35, F, "shopping for kids"

I am using word-embedding to convert the text fields to word vectors and then input it in the keras model. The code is given below:

model = Sequential()
model.add(Embedding(word_index, 300, weights=[embedding_matrix], input_length=70, trainable=False))

model.add(LSTM(300, dropout=0.3, recurrent_dropout=0.3))
model.add(Dropout(0.6))
model.add(Dense(1))
model.add(Activation('sigmoid'))
model.compile(loss='binary_crossentropy', optimizer='adam', metrics['accuracy'])

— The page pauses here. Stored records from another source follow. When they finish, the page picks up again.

(** [len(line_text) - i] iterations always suffice. *)
Lemma loop_enough line_text fuel st :
  length line_text - i st <= fuel ->
  exists fin, loop fuel line_text st = Some fin /\ length line_text <= i fin.
Proof.
  revert st. induction fuel as [|fuel IH]; intros st Hf.
  - exists st. split; [apply loop_done; lia | lia].
  - destruct (decide (i st < length line_text)) as [Hlt|Hge].
    + rewrite loop_step by done. apply IH.
      pose proof (step_progress line_text st Hlt) as [? _]. lia.
    + exists st. split; [apply loop_done; lia | lia].
Qed.

(** A property kept by every iteration holds when the loop is left. *)
Lemma loop_invariant (P : scan_state -> Prop) line_text :
  (forall st, P st -> i st < length line_text -> P (step line_text st)) ->
  forall fuel st fin, P st -> loop fuel line_text st = Some fin -> P fin.
Proof.
  intros Hstep fuel. induction fuel as [|fuel IH]; intros st fin HP Hl;
    apply loop_Some_inv in Hl as [[_ ->]|[Hlt (f & Hf & Hl)]]; try done.
  simplify_eq. eauto.
Qed.

Lemma loop_result_prefix fuel line_text st fin :
  loop fuel line_text st = Some fin -> result st `prefix_of` result fin.
Proof.
  apply (loop_invariant (fun s => result st `prefix_of` result s)); [|done].
  intros s Hs Hlt. destruct (step_progress line_text s Hlt) as [_ [b ->]].
  by apply prefix_app_r.
Qed.


(** The result does not depend on the bound once it is large enough. *)
Lemma loop_fuel_irrelevant line_text fuel fuel' st fin :
  loop fuel line_text st = Some fin -> length line_text - i st <= fuel' ->
  loop fuel' line_text st = Some fin.
Proof.
  revert fuel' st. induction fuel as [|fuel IH]; intros fuel' st Hl Hf;
    apply loop_Some_inv in Hl as [[? ->]|[Hlt (f & Hfu & Hl)]]; try done.
  - by apply loop_done.
  - by apply loop_done.
  - simplify_eq. destruct fuel' as [|fuel']; [lia|].
    rewrite loop_step by done. apply IH; [done|].
    pose proof (step_progress line_text st Hlt) as [? _]. lia.
Qed.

This model is running successfully but I want to input "age" and "gender" variables as features as well. What changes are required in the code to use these features as well ?

userxxx
  • 796
  • 10
  • 18

3 Answers3

14

You want to add more input layers which is not possible with Sequential Model, you have to go for functional model

from keras.models import Model

which allows you to have multiple inputs and indirect connections.

embed = Embedding(word_index, 300, weights=[embedding_matrix], input_length=70, trainable=False)
lstm = LSTM(300, dropout=0.3, recurrent_dropout=0.3)(embed)
agei = Input(shape=(1,))
conc = Concatenate()(lstm, agei)
drop = Dropout(0.6)(conc)
dens = Dense(1)(drop)
acti = Activation('sigmoid')(dens)

model = Model([embed, agei], acti)
model.compile(loss='binary_crossentropy', optimizer='adam', metrics['accuracy'])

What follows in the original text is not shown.